Distilling Knowledge into Tiny LLMs

Published: (January 15, 2026 at 12:35 PM EST)
3 min read
Source: Dev.to

Source: Dev.to

Distilling Knowledge into Tiny LLMs

Large Language Models (LLMs) are the magic behind AI. These massive billion‑ and trillion‑parameter models generalize well when trained on enough data.

A big problem is that they are hard to run and expensive, so many developers call LLMs through APIs such as OpenAI or Claude. In practice, developers also spend a lot of time crafting complex prompt logic to cover edge cases, believing they need a huge model to handle all the rules.

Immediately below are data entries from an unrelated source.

(** C10, as amended.  Under an allow-list containing a root [r], a path
    that lies inside [r] and whose first segment below [r] starts with the
    two characters [..] fails the test of [r]; when no other root of the
    list admits it, it is not in the sandbox and the filesystem functions
    answer with a security violation naming it. *)
Theorem dotdot_entry_denied (h : Host) (roots : list string)
    (r p s : string) (rest : list string) :
  fsSandbox h = Some roots -> In r roots ->
  NodePath.below (cwd h) r p = Some (s :: rest) ->
  JS.startsWith ".." s = true ->
  JS.startsWith ".." (NodePath.relative (cwd h) r p) = true
  /\ pathInSandboxDir (cwd h) p r = false
  /\ ((forall r', In r' roots -> r' <> r ->
         pathInSandboxDir (cwd h) p r' = false) ->
      inSandbox h p = false
      /\ fs_exists h (SString p) = Done (accessViolation p)
      /\ fs_info h (SString p) = Done (accessViolation p)
      /\ fs_read_file h (SString p) = Done (accessViolation p)
      /\ (forall g, fs_list_files h (SString p) (SString g)
                    = Done (accessViolation p))
      /\ (forall g, fs_list_directories h (SString p) (SString g)
                    = Done (accessViolation p))).
Proof.
  intros E Hin Hb Hs.
  assert (Hr : pathInSandboxDir (cwd h) p r = false).
  { rewrite (pathInSandboxDir_below _ _ _ _ _ Hb), Hs. reflexivity. }
  split; [|split; [exact Hr|]].
  - rewrite (relative_strictly_below _ _ _ _ _ Hb), startsWith_dotdot_join.
    exact Hs.
  - intros Hothers.
    assert (Hno : inSandbox h p = false).
    { apply (inSandbox_no_root _ _ _ E). intros r' Hin'.
      destruct (string_dec r' r) as [-> | Hne]; [exact Hr|].
      apply Hothers; assumption. }
    unfold fs_exists, fs_info, fs_read_file, fs_list_files,
      fs_list_directories, globFiles.
    rewrite Hno. repeat split.
Qed.

Lemma dotdot_entry_denied_witness :
  inSandbox (Samples.fsHost (Some ["/r"])) "/r/..foo" = false
  /\ fs_exists (Samples.fsHost (Some ["/r"])) (SString "/r/..foo")
     = Done (RetError "Security violation: Cannot access /r/..foo").
Proof.
  destruct (dotdot_entry_denied (Samples.fsHost (Some ["/r"])) ["/r"]
              "/r" "/r/..foo" "..foo" [] eq_refl (or_introl eq_refl)
              eq_refl eq_refl) as (_ & _ & H).
  destruct H as (H1 & H2 & _).
  - intros r' [<- | []] Hne. exfalso. apply Hne. reflexivity.
  - split; [exact H1 | exact H2].
Defined.

(** C10 as stated fails: the allow-list contains [/r], the path
    [/r/..foo] lies inside [/r] with a first segment that starts with
    [..], and the path is permitted, through the other root [/]. *)
Lemma dotdot_entry_admitted_by_other_root :
  fsSandbox (Samples.fsHost (Some ["/r"; "/"])) = Some ["/r"; "/"]
  /\ NodePath.below "/work" "/r" "/r/..foo" = Some ["..foo"]
  /\ inSandbox (Samples.fsHost (Some ["/r"; "/"])) "/r/..foo" = true
  /\ fs_exists (Samples.fsHost (Some ["/r"; "/"])) (SString "/r/..foo")
     = Done (RetValue (SBoolean false)).
Proof. repeat split. Qed.

(** The example of C10: a root joined with an entry name that starts with
    [..] is such a path. *)
Lemma joined_dotdot_entry (cwd r name : string) :
  r <> "" -> NodePath.isEntryName name = true ->
  JS.startsWith ".." name = true ->
  NodePath.below cwd r (r ++ "/" ++ name)%string = Some [name]
  /\ pathInSandboxDir cwd (r ++ "/" ++ name)%string r = false.
Proof.
  intros Hr Hname Hs. pose proof (below_entry cwd r name Hr Hname) as Hb.
  split; [exact Hb|].
  rewrite (pathInSandboxDir_below _ _ _ _ _ Hb), Hs. reflexivity.
Qed.

End SandboxClaims.

(** ** Module-name parsing *)

Section Parsing.

Import Importer.

Lemma span_spec (p : ascii -> bool) (s x y : string) :
  JS.span p s = (x, y) ->
  s = (x ++ y)%string
  /\ forallb p (list_ascii_of_string x) = true
  /\ (y = "" \/ exists a y', y = String a y' /\ p a = false).
Proof.
  revert x y. induction s as [|a s IH]; intros x y H; simpl in H.
  - injection H as <- <-. repeat split. left. reflexivity.
  - destruct (p a) eqn:Pa.
    + destruct (JS.span p s) as [x' y'] eqn:E.
      injection H as <- <-.
      destruct (IH x' y' eq_refl) as (Hs & Hall & Hy).
      repeat split.
      * simpl. f_equal. exact Hs.
      * simpl. rewrite Pa. exact Hall.
      * exact Hy.
    + injection H as <- <-. repeat split. right. eauto.
Qed.

(** The greedy run of a character class stops where the class stops. *)
Lemma span_app_stop (p : ascii -> bool) (x y : string) :
  forallb p (list_ascii_of_string x) = true ->
  (y = "" \/ exists a y', y = String a y' /\ p a = false) ->
  JS.span p (x ++ y) = (x, y).
Proof.
  intros Hx Hy. induction x as [|a x IH]; simpl.
  - destruct Hy as [-> | (a & y' & -> & Ha)]; [reflexivity|].
    simpl. rewrite Ha. reflexivity.
  - simpl in Hx. apply andb_true_iff in Hx. destruct Hx as [Ha Hx].
    rewrite Ha, (IH Hx). reflexivity.
Qed.

Lemma isSegment_intro (a : ascii) (s : string) :
  forallb notSlash (list_ascii_of_string (String a s)) = true ->
  isSegment (String a s) = true.
Proof. intros H. unfold isSegment. rewrite H. reflexivity. Qed.

Lemma notSlash_false (a : ascii) : notSlash a = false -> a = "/"%char.
Proof.
  unfold notSlash. intros H. apply negb_false_iff in H.
  apply Ascii.eqb_eq. exact H.
Qed.

(** What the first group matches, and what follows it. *)
Lemma scopedSegment_spec (s m rest : string) :
  scopedSegment s = Some (m, rest) ->
  s = (m ++ rest)%string
  /\ (exists scope nm, m = ("@" ++ scope ++ "/" ++ nm)%string
        /\ isSegment scope = true /\ isSegment nm = true)
  /\ (rest = "" \/ exists r, rest = String "/" r).
Proof.
  unfold scopedSegment. destruct s as [|a s1]; [discriminate|].
  destruct (Ascii.eqb a "@") eqn:Ea; [|discriminate].
  apply Ascii.eqb_eq in Ea. subst a.
  destruct (JS.span notSlash s1) as [scope r1] eqn:E1.
  destruct scope as [|c scope]; [discriminate|].
  destruct r1 as [|b s2]; [discriminate|].
  destruct (JS.span notSlash s2) as [nm r2] eqn:E2.
  destruct nm as [|d nm]; [discriminate|].
  intros H. injection H as <- <-.
  destruct (span_spec _ _ _ _ E1) as (H1 & Hall1 & [Hy1 | (b' & y' & Hy1 & Hb)]);
    [discriminate|].
  injection Hy1 as <- <-. apply notSlash_false in Hb. subst b.
  destruct (span_spec _ _ _ _ E2) as (H2 & Hall2 & Hy2).
  repeat split.
  - rewrite H1, H2. simpl. do 2 f_equal.
    rewrite !str_app_assoc. reflexivity.
  - exists (String c scope), (String d nm). repeat split.
    + apply isSegment_intro. exact Hall1.
    + apply isSegment_intro. exact Hall2.
  - destruct Hy2 as [-> | (a & y & -> & Ha)]; [left; reflexivity|].
    right. apply notSlash_false in Ha. subst a. eauto.
Qed.

Lemma bareSegment_spec (s m rest : string) :
  bareSegment s = Some (m, rest) ->
  s = (m ++ rest)%string /\ isSegment m = true
  /\ (rest = "" \/ exists r, rest = String "/" r).
Proof.
  unfold bareSegment. destruct (JS.span notSlash s) as [seg r] eqn:E.
  destruct seg as [|c seg]; [discriminate|].
  intros H. injection H as <- <-.
  destruct (span_spec _ _ _ _ E) as (H1 & Hall & Hy).
  repeat split; [exact H1 | apply isSegment_intro; exact Hall |].
  destruct Hy as [-> | (a & y & -> & Ha)]; [left; reflexivity|].
  right. apply notSlash_false in Ha. subst a. eauto.
Qed.

(** Every match of [MODULE_PARSER]: the module name is a scoped name or
    a single segment; the identifier is the module name alone, or the
    module name, a [/], the relative path, and what follows the first line
    terminator. *)
Lemma MODULE_PARSER_shape (uri moduleName relativePath : string) :
  MODULE_PARSER uri = Some (moduleName, relativePath) ->
  ((exists scope nm,
      moduleName = ("@" ++ scope ++ "/" ++ nm)%string
      /\ isSegment scope = true /\ isSegment nm = true)
   \/ isSegment moduleName = true)
  /\ ((uri = moduleName /\ relativePath = "")
      \/ exists tail,
           uri = (moduleName ++ "/" ++ relativePath ++ tail)%string
           /\ forallb notLineTerminator
                (list_ascii_of_string relativePath) = true
           /\ (tail = "" \/
               exists a t, tail = String a t
                           /\ isLineTerminator a = true)).
Proof.
  revert uri moduleName relativePath.
  intros uri m rel. unfold MODULE_PARSER.
  assert (Hgen : forall rest,
            uri = (m ++ rest)%string ->
            (rest = "" \/ exists r, rest = String "/" r) ->
            rel = fst (JS.span notLineTerminator
                         match rest with
                         | String a r =>
                             if Ascii.eqb a "/" then r else rest
                         | EmptyString => rest
                         end) ->
            (uri = m /\ rel = "")
            \/ exists tail,
                 uri = (m ++ "/" ++ rel ++ tail)%string
                 /\ forallb notLineTerminator (list_ascii_of_string rel) = true
                 /\ (tail = "" \/
                     exists a t, tail = String a t
                                 /\ isLineTerminator a = true)).
  { intros rest Huri [-> | (r & ->)] Hrel.
    - left. split; [|exact Hrel].
      rewrite Huri. apply str_app_nil_r.
    - right. rewrite Ascii.eqb_refl in Hrel.
      destruct (JS.span notLineTerminator r) as [x y] eqn:E.
      simpl in Hrel. subst rel.
      destruct (span_spec _ _ _ _ E) as (Hr & Hall & Hy).
      exists y. repeat split.
      + rewrite Huri, Hr. reflexivity.
      + exact Hall.
      + destruct Hy as [-> | (a & t & -> & Ha)]; [left; reflexivity|].
        right. exists a, t. split; [reflexivity|].
        unfold notLineTerminator in Ha. apply negb_false_iff in Ha.
        exact Ha. }
  destruct (scopedSegment uri) as [[m1 rest1]|] eqn:Es.
  - intros H. injection H as <- Hrel.
    destruct (scopedSegment_spec _ _ _ Es) as (Huri & Hshape & Hrest).
    split; [left; exact Hshape|].
    apply (Hgen rest1 Huri Hrest). symmetry. exact Hrel.
  - destruct (bareSegment uri) as [[m1 rest1]|] eqn:Eb; [|discriminate].
    intros H. injection H as <- Hrel.
    destruct (bareSegment_spec _ _ _ Eb) as (Huri & Hseg & Hrest).
    split; [right; exact Hseg|].
    apply (Hgen rest1 Huri Hrest). symmetry. exact Hrel.
Qed.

If you truly want control over your business processes, running a local model is a better choice. The good news is that it doesn’t have to be a multi‑billion‑parameter beast. By fine‑tuning a smaller LLM you can handle specific business logic, reduce prompt complexity, and keep everything in‑house.

This article shows how to distill knowledge into tiny LLMs.

Install dependencies

Install txtai and the required libraries:

pip install txtai[pipeline-train] datasets

The LLM

We’ll use a 600 M parameter Qwen‑3 model for this example. The target task is translating user requests into Linux commands.

from txtai import LLM

llm = LLM("Qwen/Qwen3-0.6B")

Test the base model

llm("""
Translate the following request into a linux command. Only print the command.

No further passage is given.